Task objective: Give the total number of lines in the data below that include "undoField", and nothing else.

Data for the task:
(** ** Many at once *)
Record Batch := mkBatch { b_State : State; b_Touched : bool; b_Seen : list (string * string) }.
Definition undo_change (base : State) (keep : Change -> bool) (b : Batch) (ch : Change) : Batch :=
  if negb (keep ch) then b
  else if bool_decide (ch_ObjectType ch = objSetting) then
    match undoField base (b_State b) objSetting (ch_ID ch) (ch_Field ch) with
    | Some s => mkBatch ((b_State b).1, s.2) true (b_Seen b)
    | None => b
    end
  else
    let key := (ch_ObjectType ch, ch_ID ch) in
    if bool_decide (key ∈ b_Seen b) then b
    else match undoObject base (b_State b) (ch_ObjectType ch) (ch_ID ch) restoreIndex with
         | Some s => mkBatch s true (key :: b_Seen b)
         | None => mkBatch (b_State b) (b_Touched b) (key :: b_Seen b)
         end.
Definition rows_between (base desired : State) : list Change :=
  Changes (Diff sprint sha256hex8 unicode_lower decode "" "" base.1 desired.1 base.2 desired.2).
Definition undoReportedOnce (base desired : State) (keep : Change -> bool) : Batch :=
  foldl (undo_change base keep) (mkBatch desired false []) (rows_between base desired).
Definition maxUndoPasses : nat := 4.
Fixpoint undo_passes (n : nat) (base desired : State) (keep : Change -> bool) (touched : bool) : State * bool :=
  match n with
  | O => (desired, touched)
  | S n =>
      let b := undoReportedOnce base desired keep in
      if negb (b_Touched b) then (desired, touched) else undo_passes n base (b_State b) keep true
  end.
Definition undoReported (base desired : State) (keep : Change -> bool) : State * bool := undo_passes maxUndoPasses base desired keep false.
Definition undoAll (base desired : State) : undo_error + State :=
  let '(out, touched) := undoReported base desired (fun _ => true) in
  if negb touched then inl NothingToDiscard else inr out.
Definition undoSubsystem (base desired : State) (sub : string) : undo_error + State :=
  if bool_decide (sub = "") then inl NeedsSubsystem
  else
    let '(out, touched) := undoReported base desired (fun ch => bool_decide (ch_Subsystem ch = sub)) in
    if negb touched then inl (NothingInSubsystem sub) else inr out.
Definition or_error {A} (e : undo_error) (a : option A) : undo_error + A := match a with Some x => inr x | None => inl e end.
Definition Undo (base desired : State) (req : UndoRequest) : undo_error + State :=
  if bool_decide (u_Scope req = ScopeAll) then undoAll base desired
  else if bool_decide (u_Scope req = ScopeSubsystem) then undoSubsystem base desired (u_Subsystem req)
  else if bool_decide (u_Scope req = ScopeObject) then
    if bool_decide (u_ID req = "") then inl ObjectNeedsID
    else or_error (NoPendingObject (u_ID req)) (undoObject base desired (u_ObjectType req) (u_ID req) rankSlot)
  else if bool_decide (u_Scope req = ScopeField) then
    if bool_decide (u_ID req = "") || bool_decide (u_Field req = "") then inl FieldNeedsBoth
    else or_error (NoPendingField (u_Field req) (u_ID req)) (undoField base desired (u_ObjectType req) (u_ID req) (u_Field req))
  else inl (UnknownScope (u_Scope req)).
End undo.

Final answer: 2